From detective show dramas to Jay-Z lyrics, drug-sniffing dogs have become a widely recognized aspect of police work. In the past, these highly trained dogs have been bestowed not only with accolades from law enforcement, but legal status from the Supreme Court as not being an invasion into one’s expectation of privacy, and thus not a “search” for Fourth Amendment purposes.
Last year, the Supreme Court limited the use of drug sniffing dogs at private residences. While this doesn’t change their ability to sniff freely away at luggage or around cars, the police will need to meet a higher standard of probable cause (or your consent) before letting their dogs get their nose in your business at home. This development was rather monumental, considering that since the 80s police have been able to use police dogs to aid in searching for drugs with limited inhibition.
While limiting the use of dogs will likely not put them out of jobs, states that have legalized marijuana are forced to examine what place, if any, these pooches have with a police force. In Colorado, for example, where persons 21 years and older can legally posses 1 ounce of pot, the K9 units are put in a difficult position. For example, if a police dog alerts an officer to drugs on a person who is lawfully in possession, and that trigger leads to an unconstitutional, seizure, search, or arrest of that person, the police department faces potentially costly liability from violating that individual’s civil liberties.

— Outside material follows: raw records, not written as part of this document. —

(** * Macaroons (iron-io/macaroon): packet codec, signature chain, marshalling

    A shallow embedding of macaroon.go, the packet codec and the binary and
    JSON marshalling code, with Go's run-time panics made explicit, and the
    properties of the design document checked against it. *)

From Stdlib Require Import List NArith ZArith Lia Bool.
From Stdlib Require Import Init.Byte Strings.Byte.
From Stdlib Require Strings.String.
Import ListNotations.

Set Implicit Arguments.

(** A Go [[]byte] value seen as the sequence of its elements; a Go [string]
    is the same thing (strings are byte sequences, [[]byte(s)] copies them). *)
Definition bytes := list byte.

Definition byte_of_N (n : N) : byte :=
  match Byte.of_N (n mod 256) with
  | Some b => b
  | None => x00
  end.

Definition byte_xor (a b : byte) : byte :=
  byte_of_N (N.lxor (Byte.to_N a) (Byte.to_N b)).

(** ** crypto/sha256 and crypto/hmac (Go standard library) *)

Module Sha256.
Local Open Scope N_scope.

Definition w32 (x : N) : N := x mod 4294967296.
Definition add32 (x y : N) : N := w32 (x + y).
Definition rotr (n x : N) : N :=
  N.lor (N.shiftr x n) (w32 (N.shiftl x (32 - n))).
Definition not32 (x : N) : N := N.lxor x 0xffffffff.

Definition Ch (x y z : N) := N.lxor (N.land x y) (N.land (not32 x) z).
Definition Maj (x y z : N) :=
  N.lxor (N.lxor (N.land x y) (N.land x z)) (N.land y z).
Definition bsig0 x := N.lxor (N.lxor (rotr 2 x) (rotr 13 x)) (rotr 22 x).
Definition bsig1 x := N.lxor (N.lxor (rotr 6 x) (rotr 11 x)) (rotr 25 x).
Definition ssig0 x := N.lxor (N.lxor (rotr 7 x) (rotr 18 x)) (N.shiftr x 3).
Definition ssig1 x := N.lxor (N.lxor (rotr 17 x) (rotr 19 x)) (N.shiftr x 10).

(** The round constants are the first 32 bits of the fractional parts of
    the cube roots of the first 64 primes, and the initial chaining values
    those of the square roots of the first 8. *)
Definition is_prime (n : N) : bool :=
  forallb (fun d => negb (n mod d =? 0)) (map N.of_nat (seq 2 (N.to_nat n - 2))).

Definition primes : list N :=
  Eval vm_compute in filter is_prime (map N.of_nat (seq 2 310)).

Fixpoint root_search (k : nat) (below : N -> bool) (r : N) : N :=
  match k with
  | O => r
  | S k' =>
      let c := r + N.shiftl 1 (N.of_nat k') in
      root_search k' below (if below c then c else r)
  end.

Definition frac_cbrt (p : N) : N :=
  w32 (root_search 40 (fun c => c * c * c <=? N.shiftl p 96) 0).

Definition frac_sqrt (p : N) : N := w32 (N.sqrt (N.shiftl p 64)).

Definition K : list N := Eval vm_compute in map frac_cbrt primes.

(** The eight working variables / chaining values. *)
Record state := mkState { sa : N; sb : N; sc : N; sd : N;
                          se : N; sf : N; sg : N; sh : N }.

Definition init : state :=
  Eval vm_compute in
    mkState (frac_sqrt 2) (frac_sqrt 3) (frac_sqrt 5) (frac_sqrt 7)
            (frac_sqrt 11) (frac_sqrt 13) (frac_sqrt 17) (frac_sqrt 19).

Definition be32 (b0 b1 b2 b3 : byte) : N :=
  N.lor (N.shiftl (Byte.to_N b0) 24)
    (N.lor (N.shiftl (Byte.to_N b1) 16)
       (N.lor (N.shiftl (Byte.to_N b2) 8) (Byte.to_N b3))).

Fixpoint words (l : bytes) : list N :=
  match l with
  | b0 :: b1 :: b2 :: b3 :: r => be32 b0 b1 b2 b3 :: words r
  | _ => []
  end.

(** Message schedule, most recent word first. *)
Fixpoint schedule (n : nat) (rev_w : list N) : list N :=
  match n with
  | O => rev_w
  | S n' =>
      let w := add32 (add32 (ssig1 (nth 1 rev_w 0)) (nth 6 rev_w 0))
                     (add32 (ssig0 (nth 14 rev_w 0)) (nth 15 rev_w 0)) in
      schedule n' (w :: rev_w)
  end.

Definition round (s : state) (kw : N * N) : state :=
  let (k, w) := kw in
  let t1 := add32 (add32 (add32 (sh s) (bsig1 (se s)))
                         (add32 (Ch (se s) (sf s) (sg s)) k)) w in
  let t2 := add32 (bsig0 (sa s)) (Maj (sa s) (sb s) (sc s)) in
  mkState (add32 t1 t2) (sa s) (sb s) (sc s)
          (add32 (sd s) t1) (se s) (sf s) (sg s).

Definition block (s : state) (chunk : bytes) : state :=
  let w := rev (schedule 48 (rev (words chunk))) in
  let r := fold_left round (combine K w) s in
  mkState (add32 (sa s) (sa r)) (add32 (sb s) (sb r))
          (add32 (sc s) (sc r)) (add32 (sd s) (sd r))
          (add32 (se s) (se r)) (add32 (sf s) (sf r))
          (add32 (sg s) (sg r)) (add32 (sh s) (sh r)).

Fixpoint blocks (fuel : nat) (s : state) (l : bytes) : state :=
  match fuel, l with
  | S fuel', _ :: _ => blocks fuel' (block s (firstn 64 l)) (skipn 64 l)
  | _, _ => s
  end.

Definition be_bytes4 (x : N) : bytes :=
  [ byte_of_N (N.shiftr x 24); byte_of_N (N.shiftr x 16);
    byte_of_N (N.shiftr x 8); byte_of_N x ].

Definition be_bytes8 (x : N) : bytes :=
  be_bytes4 (N.shiftr x 32) ++ be_bytes4 (w32 x).

Definition pad (msg : bytes) : bytes :=
  let n := N.of_nat (length msg) in
  let k := (64 + 55 - n mod 64) mod 64 in
  msg ++ x80 :: repeat x00 (N.to_nat k) ++ be_bytes8 (8 * n).

Definition digest (s : state) : bytes :=
  be_bytes4 (sa s) ++ be_bytes4 (sb s) ++ be_bytes4 (sc s) ++
  be_bytes4 (sd s) ++ be_bytes4 (se s) ++ be_bytes4 (sf s) ++
  be_bytes4 (sg s) ++ be_bytes4 (sh s).

Definition sum256 (msg : bytes) : bytes :=
  let p := pad msg in digest (blocks (length p) init p).

Definition Size : nat := 32.
Definition BlockSize : nat := 64.
End Sha256.

Module Hmac.
(** [hmac.New(sha256.New, key)] followed by writes whose concatenation is
    [msg] and [Sum(nil)]. *)
Definition block_key (key : bytes) : bytes :=
  let k := if Nat.ltb Sha256.BlockSize (length key)
           then Sha256.sum256 key else key in
  k ++ repeat x00 (Sha256.BlockSize - length k).

Definition sum (key msg : bytes) : bytes :=
  let k := block_key key in
  let ipad := map (byte_xor x36) k in
  let opad := map (byte_xor x5c) k in
  Sha256.sum256 (opad ++ Sha256.sum256 (ipad ++ msg)).
End Hmac.

(** [hex.EncodeToString]: two lower-case digits per byte. *)
Definition hex_digit (n : N) : byte :=
  byte_of_N (if N.ltb n 10 then 48 + n else 87 + n).

Definition hex_EncodeToString (l : bytes) : bytes :=
  flat_map (fun b => [hex_digit (N.shiftr (Byte.to_N b) 4);
                      hex_digit (N.land (Byte.to_N b) 15)]) l.

(** ** Go values: results, integer conversions, byte slices with capacity *)

(** Error values, one constructor per message the code builds. *)
Inductive error : Type :=
| ErrLocationTooBig        (* macaroon location too big *)
| ErrIdentifierTooBig      (* macaroon identifier too big *)
| ErrCaveatTooBig          (* caveat identifier too big *)
| ErrSignatureMismatch     (* signature mismatch after caveat verification *)
| ErrPacketTooShort        (* packet too short *)
| ErrPacketSizeTooBig      (* packet size too big *)
| ErrUnexpectedField (got want : byte)   (* unexpected field %v; expected %s *)
| ErrAppendSignature       (* failed to append signature to macaroon, ... *)
| ErrMarshalMacaroon (id : bytes) (e : error) (* failed to marshal macaroon %q: %v *)
| ErrCannotUnmarshal (e : error)         (* cannot unmarshal macaroon: %v *)
| ErrHexInvalidByte (b : byte)           (* encoding/hex: invalid byte *)
| ErrHexLength                           (* encoding/hex: odd length hex string *)
| ErrDecodeSignature (e : error)         (* cannot decode macaroon signature *)
| ErrDecodeCaveats (e : error)           (* cannot decode macaroon caveats %q: %v *)
| ErrDecodeCaveatsTooBig                 (* cannot decode macaroon caveats *)
| ErrRepeatedField (f : byte)            (* repeated field %v in caveat *)
| ErrUnexpectedFieldNumber (f : byte).   (* unexpected field %x *)

(** The outcome of a call: a value, a returned error, or a run-time panic
    (index or slice bounds out of range, explicit [panic]). *)
Inductive result (A : Type) : Type :=
| Ok (a : A)
| Err (e : error)
| Panic.
Arguments Ok {A} a.
Arguments Err {A} e.
Arguments Panic {A}.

This may not seem like too big of an issue since it there are many illegal drugs other than marijuana that dogs can detect. This fact, however, only makes the problem more complicated. Police dogs cannot be trained to differentiate between types of drugs by using different triggers. All the dog can do is bark, scratch, and dig when it detects a narcotic. A dog cannot be trained to roll over for cocaine, jump for methamphetamine and sit down for marijuana. The trigger is the trigger, and if it could have been set off by a legal substance, the officer ostensibly lacks probable cause to search. In essence, if someone is possessing several pounds of cocaine, which is illegal, and an ounce of marijuana, which is legal, a competent defense lawyer could get all of the evidence suppressed and the charges dismissed.
There are ways around this conundrum. In Washington, some police forces have stopped training new dogs to detect marijuana. The skill is simply not desired as marijuana is taking a lower priority to other more harmful narcotics. However, the question still remains: What will be done with the older dogs? They can’t unlearn smelling marijuana, and utilizing them for drug sniffing purposes may expose the police force to a myriad of lawsuits and complicated legal issues. Furthermore, even putting the dogs to work in other contexts, like bomb searches or searches for people near residences, may still lead to false triggers for drugs and therefore the potential for liability.
Moreover, these issues raise the question of whether we be using these dogs for drug searching purposes at all? Experts–and even advocates of drug sniffing dogs–admit that there is an alarming frequency of “false alerts,” where poorly trained officers and dogs essentially create probable cause by causing the dog to respond to their hand and not the presence of illegal substances.
These considerations, coupled with the developments in the legal landscape surrounding drugs and dogs, conjure an age-old question: can you teach an old dog new tricks?